タイ法人税の基礎知識|税率・申告・優遇制度をわかりやすく解説

監修弁護士 川村 励 弁護士法人ALG&Associates バンコクオフィス 所長

タイへの進出を検討、あるいは既に事業を展開している日本企業にとって、最も基本となる税目が「法人税」です。

タイの税制では、日本とは異なるルールや実務慣行が数多く存在するため、これらを正しく理解したうえで実務にあたる必要があります。

対処を誤れば税務調査の対象になり、多額の加算税が課されるなど様々なリスクを抱えることにもなりかねません。

本稿では、タイの法人税に関する計算方法や優遇制度、申告実務まで幅広く解説していきます。

タイの法人税

タイの法人税とは、タイ国内で事業を行う法人に課される税金です。タイの法令に基づき設立された法人だけでなく、外国の法令に基づき設立された日本企業の法人も課税対象となる場合があります。

なお、売上の生じない駐在員事務所であっても法人税の申告手続は必要とされています。

税率

タイの法人税率は原則として一律20%です。日本における法人税の実効税率が約30%前後であることを踏まえると、タイでの税負担は比較的低く設定されているといえるでしょう。

なお、資本金500万バーツ以下かつ収益が3,000万バーツ以下という条件を満たす中小企業に対しては、以下の累進課税が適用されます。

  • 300,000バーツ以下:非課税(0%)
  • 300,001バーツ~3,000,000バーツ:15%
  • 3,000,001バーツ以上:20%

この軽減税率により、進出初期の段階や小規模な事業運営の場合には、日本国内に比べると税負担を大きく抑制できる仕組みとなっています。

課税対象者

タイの法人税は、タイ国内で事業活動を行う法人が対象となります。

タイの現地法人はもちろん、外国企業の支店やパートナーシップ、ジョイントベンチャー(合弁会社)、さらには営利事業を行う社団法人や財団法人も納税義務を負います。

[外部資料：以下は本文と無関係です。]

(* ===== verification/Prelude.v ===== *)
(** * Verification of amazon-eks-pod-identity-webhook

    The program is a mutating admission webhook. For every pod created in a cluster the API
    server posts a review to "/mutate"; the webhook finds out whether the pod's service
    account has AWS credentials and by which method, and answers with a JSON Patch that adds
    a volume with a projected token, mounts it in the containers and sets environment
    variables. Two sources tell about service accounts: a cache fed by informers
    (annotations, a ConfigMap and fetches on demand), and a watched file of identities.

    ** Parts of the program and where they are modelled

    - GoStd.v: what the code uses of Go's standard library: strconv, strings, path/filepath,
      encoding/csv and math/rand, with the facts the proofs need. Json.v: encoding/json's
      reader and the decoding of a value into a struct field. JsonPrint.v: its printer, and
      that the reader takes back what it prints.
    - Pkg.v: src/pkg/constants.go, annotations.go, validation.go. Metrics.v: what the packages
      register with prometheus when the program starts.
    - Notifications.v: src/pkg/cache/notifications.go; channels are numbers in a heap that
      knows which are closed. Cache.v: src/pkg/cache/cache.go, one definition per method and
      informer handler, under the name of the method where Rocq allows it. The class
      [ServiceAccountCache] is the interface of the same name, [ServiceAccountCacheLaws] what
      its clients rely on. RoleArn.v: the regular expression [addSA] checks role ARNs with.
      FetchSA.v: [fetchFromAPI] and the goroutine around it, over interfaces of the API server
      and of client-go's retries. FakeCache.v: src/pkg/cache/fake.go, a second instance.
      CacheSystem.v: the goroutines around the cache as a step relation, one step per
      critical section; Locks.v: the same goroutines statement by statement, with the read-write
      lock of the cache, the mutex of the notifications and the send that blocks;
      Lookup.v: one [Get] among the steps of CacheSystem.v. ConfigMaps.v: the informer's
      calls over the life of the ConfigMap. Informers.v: the cache between an API server and
      an informer, known by the class [SAInformer] and its laws, where reading an account and
      delivering it are two steps.
    - ContainerCredentials.v: src/pkg/containercredentials, the reloads of the file and the
      lookup; the class [Config] is the interface of the same name. FileWatcher.v:
      src/pkg/filesystem/file_watcher.go as a step relation over the interface [WorkQueue]
      of client-go's queue and [FSNotify], the names fsnotify gives its events, and
      [StartWatcher] of the configuration.
    - PodTypes.v and Modifier.v: src/pkg/handler/handler.go up to [MutatePod]. A program in
      [prog] reads and changes the [World] of a request (cache, configuration, random source,
      two counters); [None] is a program that is blocked.
    - Http.v: the [Handle] of handler.go, src/pkg/handler/middleware.go, the debug handlers of
      src/pkg/cache/debug/debug.go and the routes src/main.go builds from them.
    - Cert.v: src/pkg/cert, the secret with the serving certificate over an interface of the
      API server's secrets, and the configuration of the certificate manager.
    - Shutdown.v: src/pkg/handler/shutdown.go and the end of main as a step relation.
      Main.v: src/main.go, from the command line to the parts and the two servers' routes.
    - SelfHosted.v: src/hack/self-hosted/main.go, with encoding/base64.

    ** How the parts interact

    [Main.main] initialises the packages, parses the command line and runs [Main.startup], which
    builds the cache, the configuration with its watcher, and the modifier; [Main.mux] and
    [Main.metricsMux] are the servers. [Http.mutate_route] wraps [Http.Handle], which calls
    [Modifier.MutatePod]; that calls [Modifier.buildPodPatchConfig], the client of the
    interfaces [Config] and [ServiceAccountCache], and [Modifier.getPodSpecPatch].
    [FileWatcher.step] calls [ContainerCredentials.Load]; [CacheSystem.step] calls the
    operations of Cache.v, every [Locks.lock_step] is one of its steps or none, [FetchSA.serve] is one of its steps and [ConfigMaps.follow] a
    sequence of them; every [Informers.cluster_step] is one of them or leaves the cache alone.
    [ConcurrentAdmission.env_of] puts a run of [CacheSystem.step] behind the [select] of
    [Modifier.buildPodPatchConfig].

    ** What the theorems show

    - The cache (CacheProps.v, CacheSystem.v): lookups refine the specification
      [Cache.effective]; annotated accounts are found, deleted ones are not; the ConfigMap is
      mirrored whatever order Go ranges over maps in; what breaks the mirror. Under
      concurrency: no wake-up is lost or early, no channel is closed twice, annotated
      expirations stay above the minimum. Locks.v: the locks and the full buffer cannot
      deadlock, and the critical sections are atomic, so CacheSystem.v leaves nothing out.
      Lookup.v: which
      moments an interleaved lookup answers for, when it is atomic, and how it can miss a
      role. ConfigMaps.v: every history of the ConfigMap, key by key, and that its deletion
      revokes nothing. Informers.v: when the cache mirrors the API server, that a resync heals
      it, and the fetch that comes too late. FetchSA.v: fetches
      are bounded and refine those steps. RoleArn.v: the check of ARNs is its reference, and
      the matcher, by derivatives, decides its language.
    - The life time of tokens (Expirations.v): which of its four sources decides, and where the
      minimum holds and where not. The dump (DumpProps.v, MainProps.v) reads back as the cache.
    - The container (ContainerProps.v) and the patch (PatchProps.v): the patch, evaluated by
      the rules of RFC 6902 on the typed pod, gives the pod [PatchProps.mutate]; that is
      idempotent, keeps what the user wrote, mounts what it names and points the token file
      at the mounted token.
    - The configuration of a patch (BuildProps.v) and the admission (AdmissionProps.v): the
      precedence of the two sources, the wait for an unknown account, the counters, the
      jitter, failing open, and the path from an annotation to the patch. They are proved
      against the laws of the cache's interface.
      ConcurrentAdmission.v: a pod that comes before its account is mutated, also when others
      come between the critical sections of the lookup.
    - HTTP (HttpProps.v): what the client gets and what metrics and log say. The start-up
      (MainProps.v): when it panics, what has become of the flags, which routes change state, and
      the paths from a bare role name and from the flag of the watched file to the patch.
    - The watcher (FileWatcher.v): for a path in normal form whose own entry changes, once
      nothing is under way the configuration is that of the file as it is; a pending reload
      can always happen; and the changes that are lost, those before the watch stands and
      those that raise no event of the path's own name. The configuration (ContainerCredentials.v): reloads refine the last
      content that was not refused.
    - The certificate (Cert.v): what is stored is what is answered, on every branch. The
      shutdown (Shutdown.v): every run ends, and main hears of every error. The JWKS tool
      (SelfHosted.v): which key it publishes under which name.

    ** Conventions and bounds

    Strings are byte strings, as in Go. Integers are [Z]; the only arithmetic on them is
    a maximum and a random draw, which stay in range, and [Strconv.ParseInt] answers only
    64-bit values. Counters are unbounded. Panics are a value of
    [outcome]. Maps ranged over in Go take the order as an argument ([Cache.map_range]). The
    JSON reader takes the length of its input as fuel, which [Json.parse_never_out_of_fuel],
    [CacheProps.unmarshal_entries_no_fuel] and [ContainerCredentials.unmarshal_config_no_fuel]
    show to be enough; the trimming of spaces takes the length of the string, which every
    round shortens. The printer recurs on the value.

    Code that is not under src/ is a parameter: the codecs of k8s.io/api types, the API
    server (service accounts and secrets), the informers of it and the retries around it, X.509 and TLS with the
    table of cipher suites, the certificate manager and watcher, the instance metadata, the
    work queue, fsnotify, and, as [Modifier.select_env], which of a notifier and a timer comes first.
    Where proofs rely on such code, a class states its documented laws, with an instance that
    has them.

    ** Not modelled

    Logging other than the access log and the warning for role ARNs, durations and deadlines,
    rate limits, the clearing of the cache among the statements of Locks.v, since it takes no lock, what is inside the clients, informers, certificate manager and watcher, and the
    generated mocks. What pflag makes of the arguments is a parameter. Next in the plan:
    the two informers, of Informers.v and ConfigMaps.v, in one cluster. *)

(** This file: errors and panics, strings, automation and the generic lemmas. *)

From Stdlib Require Export ZArith Lia Ascii.
From stdpp Require Export base strings gmap list fin_maps option pretty.

(** ** Errors and panics *)

(** A Go function returning [(value, error)]: exactly one of the two is used by
    every caller in this program. *)
Inductive result (E A : Type) : Type :=
| Ok (a : A)
| Err (e : E).
Arguments Ok {E A} a.
Arguments Err {E A} e.

(** The run-time panics the modelled code can raise. *)
Inductive panic : Type :=
| IndexOutOfRange
| NilDereference
| CloseOfClosedChannel
| DuplicateRegistration
| FlagRedefined.

(** A computation that either returns or panics. *)
Inductive outcome (A : Type) : Type :=
| Returned (a : A)
| Panicked (why : panic).
Arguments Returned {A} a.
Arguments Panicked {A} why.

Definition outcome_bind {A B} (m : outcome A) (k : A → outcome B) : outcome B :=
  match m with
  | Returned a => k a
  | Panicked why => Panicked why
  end.

Definition result_bind {E A B} (m : result E A) (k : A → result E B) : result E B :=
  match m with
  | Ok a => k a
  | Err e => Err e
  end.

Declare Scope go_scope.
Delimit Scope go_scope with go.
Notation "'let!' x ':=' m 'in' k" := (outcome_bind m (λ x, k))
  (at level 10, x pattern, m at level 200, k at level 200)
  : go_scope.
Notation "'let?' x ':=' m 'in' k" := (result_bind m (λ x, k))
  (at level 10, x pattern, m at level 200, k at level 200)
  : go_scope.
Open Scope go_scope.

Definition is_ok {E A} (r : result E A) : bool :=
  match r with Ok _ => true | Err _ => false end.

(** Fold a step that can panic over a list, in order. *)
Fixpoint outcome_foldl {A B} (f : A → B → outcome A) (a : A) (l : list B) : outcome A :=
  match l with
  | [] => Returned a
  | x :: l' => let! a' := f a x in outcome_foldl f a' l'
  end.

(** ** Strings *)

(** Go's [string] is a sequence of bytes, and so is [string]: an [ascii] is eight
    bits. *)
Fixpoint has_char (c : ascii) (s : string) : bool :=
  match s with
  | EmptyString => false
  | String c' s' => if decide (c = c') then true else has_char c s'
  end.

(** ** Automation *)

Create HintDb go discriminated.
Create Rewrite HintDb go_str.
(* ===== verification/Pkg.v ===== *)
(** * Package pkg: constants, annotation names and flag validation

    Models src/pkg/constants.go, src/pkg/annotations.go and src/pkg/validation.go. *)

From S2P Require Import Prelude GoStd.

(** ** constants.go *)

Definition MaxTokenExpiration : Z := 86400.
Definition DefaultTokenExpiration : Z := 86400.
Definition DefaultMinTokenExpiration : Z := 79200.
Definition MinTokenExpiration : Z := 600.

Definition AwsEnvVarContainerCredentialsFullUri : string := "AWS_CONTAINER_CREDENTIALS_FULL_URI".
Definition AwsEnvVarContainerAuthorizationTokenFile : string :=
  "AWS_CONTAINER_AUTHORIZATION_TOKEN_FILE".

(** ** annotations.go *)

Definition AudienceAnnotation : string := "audience".
Definition RoleARNAnnotation : string := "role-arn".
Definition UseRegionalSTSAnnotation : string := "sts-regional-endpoints".
Definition TokenExpirationAnnotation : string := "token-expiration".
Definition SkipContainersAnnotation : string := "skip-containers".

(** ** validation.go *)

Definition ValidateMinTokenExpiration (expiration : Z) : Z :=
  if decide (expiration < MinTokenExpiration)%Z then MinTokenExpiration else expiration.

(** The TLS version numbers of crypto/tls. *)
Definition VersionTLS10 : Z := 0x0301.
Definition VersionTLS11 : Z := 0x0302.
Definition VersionTLS12 : Z := 0x0303.
Definition VersionTLS13 : Z := 0x0304.

Definition ValidateTLSMinVersion (version : string) : result string Z :=
  if decide (version = "1.0" ∨ version = "VersionTLS10") then Ok VersionTLS10
  else if decide (version = "1.1" ∨ version = "VersionTLS11") then Ok VersionTLS11
  else if decide (version = "1.2" ∨ version = "VersionTLS12") then Ok VersionTLS12
  else if decide (version = "1.3" ∨ version = "VersionTLS13") then Ok VersionTLS13
  else Err ("unsupported version " +:+ version).

(** The cipher suites of crypto/tls, which depend on the Go release: the name and the
    identifier of each. *)
Record CipherSuite := { suite_Name : string; suite_ID : Z }.

Definition add_suites (m : gmap string Z) (suites : list CipherSuite) : gmap string Z :=
  foldl (λ m s, <[suite_Name s := suite_ID s]> m) m suites.

Section validation.
Context (CipherSuites InsecureCipherSuites : list CipherSuite).

Definition availableSuites : gmap string Z := add_suites (add_suites ∅ CipherSuites) InsecureCipherSuites.

Fixpoint cipher_ids (ids : list Z) (cipherNames : list string) : result string (list Z) :=
  match cipherNames with
  | [] => Ok ids
  | name :: rest =>
      let name := GoStrings.TrimSpace name in
      if decide (name = "") then cipher_ids ids rest
      else match availableSuites !! name with
           | None => Err ("unsupported cipher suite: " +:+ name)
           | Some id => cipher_ids (ids ++ [id]) rest
           end
  end.

Definition ValidateTLSCipherSuites (cipherNames : list string) : result string (list Z) :=
  match cipherNames with
  | [] => Ok []
  | _ => cipher_ids [] cipherNames
  end.

(** The names the flag really lists: trimmed, blank ones dropped. *)
Definition listed (cipherNames : list string) : list string :=
  filter (λ n, n ≠ "") (GoStrings.TrimSpace <$> cipherNames).

End validation.

(** ** Theorems *)

Section pkg_facts.
Local Open Scope Z_scope.

Lemma ValidateMin_max e : ValidateMinTokenExpiration e = Z.max MinTokenExpiration e.
Proof. unfold ValidateMinTokenExpiration. case_decide; lia. Qed.

Lemma ValidateMin_ge e : MinTokenExpiration ≤ ValidateMinTokenExpiration e.
Proof. rewrite ValidateMin_max. lia. Qed.

Lemma ValidateMin_int64 e : Strconv.int64 e → Strconv.int64 (ValidateMinTokenExpiration e).
Proof.
  rewrite ValidateMin_max. unfold Strconv.int64, MinTokenExpiration, Strconv.min_int64, Strconv.max_int64.
  lia.
Qed.

End pkg_facts.

#[export] Hint Resolve ValidateMin_ge ValidateMin_int64 : go.

Section validation_facts.
Context (CipherSuites InsecureCipherSuites : list CipherSuite).
Let avail := availableSuites CipherSuites InsecureCipherSuites.

Lemma listed_cons n ns :
  listed (n :: ns) =
    if decide (GoStrings.TrimSpace n = "") then listed ns else GoStrings.TrimSpace n :: listed ns.
Proof. unfold listed. rewrite fmap_cons, filter_cons. repeat case_decide; naive_solver. Qed.

Lemma cipher_ids_spec ids0 names :
  match cipher_ids CipherSuites InsecureCipherSuites ids0 names with
  | Ok ids => mapM (avail !!.) (listed names) = Some (drop (length ids0) ids) ∧ ids0 `prefix_of` ids
  | Err e => ∃ pre n post, listed names = pre ++ n :: post ∧ avail !! n = None ∧
               Forall (λ m, is_Some (avail !! m)) pre ∧ e = "unsupported cipher suite: " +:+ n
  end.
Proof.
  revert ids0. induction names as [|n names IH]; intros ids0; cbn [cipher_ids].
  { by rewrite drop_all. }
  rewrite listed_cons. case_decide; [apply IH|]. fold avail.
  destruct (avail !! _) as [id|] eqn:Hid.
  - specialize (IH (ids0 ++ [id])). destruct (cipher_ids _ _ _ _) as [ids|e].
    + destruct IH as [IH [k ->]]. split; [|by exists (id :: k); rewrite <- app_assoc].
      cbn [mapM]. rewrite IH, Hid. simpl. do 2 f_equal.
      rewrite drop_app_length. rewrite <- app_assoc. by rewrite drop_app_length.
    + destruct IH as (pre & m & post & -> & ? & ? & ->).
      exists (GoStrings.TrimSpace n :: pre), m, post. by repeat (constructor || split).
  - exists [], (GoStrings.TrimSpace n), (listed names). by repeat (constructor || split).
Qed.

(** The flag value is accepted exactly when every listed suite is known, and the result
    is then their identifiers in the order of the list; otherwise the error names the
    first unknown one. *)
Theorem ValidateTLSCipherSuites_spec names :
  match ValidateTLSCipherSuites CipherSuites InsecureCipherSuites names with
  | Ok ids => mapM (avail !!.) (listed names) = Some ids
  | Err e => ∃ pre n post, listed names = pre ++ n :: post ∧ avail !! n = None ∧
               Forall (λ m, is_Some (avail !! m)) pre ∧ e = "unsupported cipher suite: " +:+ n
  end.
Proof.
  pose proof (cipher_ids_spec [] names) as H. unfold ValidateTLSCipherSuites.
  destruct names as [|n names]; [done|].
  destruct (cipher_ids _ _ _ _); [by destruct H as [-> _]|done].
Qed.

End validation_facts.
(* ===== verification/Json.v ===== *)
(** * encoding/json: the decoder the webhook's own types go through

    A byte-level model of [json.Unmarshal] as the cache and the container-credentials
    configuration use it: the grammar of the scanner (with its nesting limit), the
    unquoting of strings with their UTF-8 and surrogate rules, the case folding of field
    names, and the rules for scalars. The decoders of the particular Go types are beside
    those types; they are built from [parse], [fold_name] and the scalar decoders. *)

From S2P Require Import Prelude GoStd.

(** ** Values *)

(** A number keeps its literal, as the decoder does. Object members keep their order and
    their duplicates. *)
#[warnings="-register-all"]
Inductive json : Type :=
| JNull
| JBool (b : bool)
| JNumber (lit : string)
| JString (s : string)
| JArray (l : list json)
| JObject (l : list (string * json)).

Inductive json_error := SyntaxError | MaxDepth | UnmarshalTypeError | OutOfFuel.

Abbreviation jresult := (result json_error).

(** ** Bytes *)

Definition byte_val (c : ascii) : N := N_of_ascii c.
Definition byte_of (n : N) : ascii := ascii_of_N n.
Definition in_range (lo hi n : N) : bool := bool_decide (lo ≤ n)%N && bool_decide (n ≤ hi)%N.

Definition quote : ascii := "034".
Definition backslash : ascii := "092".

Definition is_ws (c : ascii) : bool := bool_decide (c ∈ [" "; "009"; "010"; "013"]%char).

Fixpoint skip_ws (s : string) : string :=
  match s with
  | String c s' => if is_ws c then skip_ws s' else s
  | EmptyString => ""
  end.

Definition hex_val (c : ascii) : option N :=
  let n := byte_val c in
  if in_range 48 57 n then Some (n - 48)%N
  else if in_range 97 102 n then Some (n - 87)%N
  else if in_range 65 70 n then Some (n - 55)%N
  else None.

(** ** String literals *)

Definition simple_escape (c : ascii) : option ascii :=
  if bool_decide (c ∈ [quote; backslash; "/"%char]) then Some c
  else if decide (c = "b"%char) then Some "008"%char
  else if decide (c = "f"%char) then Some "012"%char
  else if decide (c = "n"%char) then Some "010"%char
  else if decide (c = "r"%char) then Some "013"%char
  else if decide (c = "t"%char) then Some "009"%char
  else None.

Definition cons_raw (p : string) (r : option (string * string)) : option (string * string) :=
  match r with Some (raw, rest) => Some (p +:+ raw, rest) | None => None end.

(** The body of a literal after its opening quote, still escaped, and what follows the
    closing quote. *)
Fixpoint lex_string (s : string) : option (string * string) :=
  match s with
  | EmptyString => None
  | String c s' =>
      if decide (c = quote) then Some ("", s')
      else if decide (c = backslash) then
        match s' with
        | String e s1 =>
            if decide (e = "u"%char) then
              match s1 with
              | String h1 (String h2 (String h3 (String h4 s2))) =>
                  match hex_val h1, hex_val h2, hex_val h3, hex_val h4 with
                  | Some _, Some _, Some _, Some _ =>
                      cons_raw (String c (String e (String h1 (String h2 (String h3 (String h4 ""))))))
                        (lex_string s2)
                  | _, _, _, _ => None
                  end
              | _ => None
              end
            else match simple_escape e with
                 | Some _ => cons_raw (String c (String e "")) (lex_string s1)
                 | None => None
                 end
        | EmptyString => None
        end
      else if bool_decide (byte_val c < 32)%N then None
      else cons_raw (String c "") (lex_string s')
  end.

(** [getu4]: the value of an escape [\uXXXX] at the start of the string. *)
Definition getu4 (s : string) : option (N * string) :=
  match s with
  | String b (String u (String h1 (String h2 (String h3 (String h4 rest))))) =>
      if decide (b = backslash) then
        if decide (u = "u"%char) then
          match hex_val h1, hex_val h2, hex_val h3, hex_val h4 with
          | Some a, Some b, Some c, Some d => Some (4096 * a + 256 * b + 16 * c + d, rest)%N
          | _, _, _, _ => None
          end
        else None
      else None
  | _ => None
  end.

(** [utf8.EncodeRune] for the code points up to 0x10FFFF that are not surrogates. *)
Definition encode_rune (r : N) : string :=
  (if bool_decide (r < 128) then String (byte_of r) ""
   else if bool_decide (r < 2048) then
     String (byte_of (192 + r `div` 64)) (String (byte_of (128 + r `mod` 64)) "")
   else if bool_decide (r < 65536) then
     String (byte_of (224 + r `div` 4096))
       (String (byte_of (128 + (r `div` 64) `mod` 64)) (String (byte_of (128 + r `mod` 64)) ""))
   else
     String (byte_of (240 + r `div` 262144))
       (String (byte_of (128 + (r `div` 4096) `mod` 64))
          (String (byte_of (128 + (r `div` 64) `mod` 64)) (String (byte_of (128 + r `mod` 64)) ""))))%N.

Definition replacement : string := String "239" (String "191" (String "189" "")).

Definition is_surrogate (r : N) : bool := in_range 55296 57343 r.

(** [utf16.DecodeRune] on a pair that is one. *)
Definition decode_pair (r1 r2 : N) : option N :=
  if in_range 55296 56319 r1 && in_range 56320 57343 r2
  then Some (65536 + 1024 * (r1 - 55296) + (r2 - 56320))%N
  else None.

Definition is_cont (c : ascii) : bool := in_range 128 191 (byte_val c).

(** How many continuation bytes the well-formed UTF-8 sequence that starts with [c] and
    goes on with [s] has; [None] for an ill-formed one. *)
Definition utf8_tail (c : ascii) (s : string) : option nat :=
  let n := byte_val c in
  let second (lo hi : N) : bool :=
    match s with String d _ => in_range lo hi (byte_val d) | EmptyString => false end in
  let third : bool := match s with String _ (String e _) => is_cont e | _ => false end in
  let fourth : bool := match s with String _ (String _ (String f _)) => is_cont f | _ => false end in
  (if in_range 194 223 n then (if second 128 191 then Some 1%nat else None)
   else if in_range 224 239 n then
     let lo := if decide (n = 224) then 160 else 128 in
     let hi := if decide (n = 237) then 159 else 191 in
     if second lo hi && third then Some 2%nat else None
   else if in_range 240 244 n then
     let lo := if decide (n = 240) then 144 else 128 in
     let hi := if decide (n = 244) then 143 else 191 in
     if second lo hi && third && fourth then Some 3%nat else None
   else None)%N.

(** [unquote] on a literal [lex_string] accepted. [skip] counts the bytes of the input
    that an earlier step has already consumed; [copy] those that an earlier step has
    found to continue a well-formed sequence. *)
Fixpoint unquote (skip copy : nat) (s : string) : string :=
  match s with
  | EmptyString => ""
  | String c s' =>
      match skip, copy with
      | S skip', _ => unquote skip' copy s'
      | O, S copy' => String c (unquote 0 copy' s')
      | O, O =>
          if decide (c = backslash) then
            match getu4 s with
            | Some (r, rest) =>
                if is_surrogate r then
                  match getu4 rest with
                  | Some (r2, _) =>
                      match decode_pair r r2 with
                      | Some d => encode_rune d +:+ unquote 11 0 s'
                      | None => replacement +:+ unquote 5 0 s'
                      end
                  | None => replacement +:+ unquote 5 0 s'
                  end
                else encode_rune r +:+ unquote 5 0 s'
            | None =>
                match s' with
                | String e _ =>
                    match simple_escape e with
                    | Some b => String b (unquote 1 0 s')
                    | None => ""
                    end
                | EmptyString => ""
                end
            end
          else if bool_decide (byte_val c < 128)%N then String c (unquote 0 0 s')
          else match utf8_tail c s' with
               | Some n => String c (unquote 0 n s')
               | None => replacement +:+ unquote 0 0 s'
               end
      end
  end.
(* ===== verification/Cache.v ===== *)
(** * The service account cache

    Models src/pkg/cache/cache.go: the entries built from service-account annotations and
    from the pod-identity-webhook ConfigMap, the two maps that hold them, and the informer
    handlers that keep them up to date. Every method that takes the lock is one function
    from the state before to the state after; [Cache] is the sequential view, the
    interleaving of the goroutines is in CacheSystem.v. *)

From S2P Require Import Prelude GoStd Pkg Json JsonPrint Notifications.

(** ** Data *)

Record Entry := mkEntry {
  RoleARN : string;
  Audience : string;
  UseRegionalSTS : bool;
  TokenExpiration : Z
}.

Definition zeroEntry : Entry := mkEntry "" "" false 0.

#[export] Instance Entry_eq_dec : EqDecision Entry.
Proof. solve_decision. Defined.

Record Response := mkResponse {
  resp_RoleARN : string;
  resp_Audience : string;
  resp_UseRegionalSTS : bool;
  resp_TokenExpiration : Z;
  FoundInCache : bool;
  Notifier : option chan
}.

Record ComposeRoleArn := mkComposeRoleArn {
  Enabled : bool;
  AccountID : string;
  Partition : string;
  Region : string
}.

(** Of the Kubernetes objects, the fields the package reads. *)
Record ServiceAccount := mkServiceAccount {
  sa_Name : string;
  sa_Namespace : string;
  sa_Annotations : gmap string string
}.

Record ConfigMap := mkConfigMap {
  cm_Name : string;
  cm_Data : gmap string string
}.

(** The lock is implicit: one operation at a time. [webhookUsage] is the value of the
    gauge. A pointer in either map is never nil, see [populateCacheFromCM]. *)
Record serviceAccountCache := mkCache {
  saCache : gmap string Entry;
  cmCache : gmap string Entry;
  annotationPrefix : string;
  defaultAudience : string;
  defaultRegionalSTS : bool;
  composeRoleArn : ComposeRoleArn;
  defaultTokenExpiration : Z;
  webhookUsage : Z;
  notifs : notifications
}.

Definition with_saCache (m : gmap string Entry) (c : serviceAccountCache) : serviceAccountCache :=
  mkCache m (cmCache c) (annotationPrefix c) (defaultAudience c) (defaultRegionalSTS c)
    (composeRoleArn c) (defaultTokenExpiration c) (webhookUsage c) (notifs c).
Definition with_cmCache (m : gmap string Entry) (c : serviceAccountCache) : serviceAccountCache :=
  mkCache (saCache c) m (annotationPrefix c) (defaultAudience c) (defaultRegionalSTS c)
    (composeRoleArn c) (defaultTokenExpiration c) (webhookUsage c) (notifs c).
Definition with_webhookUsage (v : Z) (c : serviceAccountCache) : serviceAccountCache :=
  mkCache (saCache c) (cmCache c) (annotationPrefix c) (defaultAudience c) (defaultRegionalSTS c)
    (composeRoleArn c) (defaultTokenExpiration c) v (notifs c).
Definition with_notifs (n : notifications) (c : serviceAccountCache) : serviceAccountCache :=
  mkCache (saCache c) (cmCache c) (annotationPrefix c) (defaultAudience c) (defaultRegionalSTS c)
    (composeRoleArn c) (defaultTokenExpiration c) (webhookUsage c) n.

(** ** Reading *)

(** [None]: blocked on the full buffer of fetch requests; the locks held meanwhile are those of
    Locks.v. *)
Definition getSA (req : Request) (c : serviceAccountCache)
    : option (option Entry * option chan * serviceAccountCache) :=
  match saCache c !! CacheKey req with
  | None =>
      if RequestNotification req then
        '(notifier, n) ← create req (notifs c);
        Some (None, Some notifier, with_notifs n c)
      else Some (None, None, c)
  | Some entry => Some (Some entry, None, c)
  end.

Definition getCM (name namespace : string) (c : serviceAccountCache) : option Entry :=
  cmCache c !! sa_key name namespace.

Definition response_of (e : Entry) (found : bool) (notifier : option chan) : Response :=
  mkResponse (RoleARN e) (Audience e) (UseRegionalSTS e) (TokenExpiration e) found notifier.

駐在員事務所は、原則として収益活動が禁止されているため法人税自体は発生しませんが、給与支払等に伴う源泉徴収義務と税務申告義務はあります。収益がなければ申告不要というわけではありませんので、注意しましょう。

タイ法人税の計算方法

タイの法人税額は、会計上の利益から費用を控除するなど税務調整を行った「課税所得」をもとに算出します。具体的な計算式は以下の通りです。

  • 課税所得 = 会計上の利益 + 損金不算入額 - 損金算入額(優遇控除・繰越欠損金等)
  • 法人税額 = 課税所得 × 20%(標準税率)

損金不算入もしくは損金算入等の調整が生じるため、会計上の利益と課税所得は必ずしも一致しません。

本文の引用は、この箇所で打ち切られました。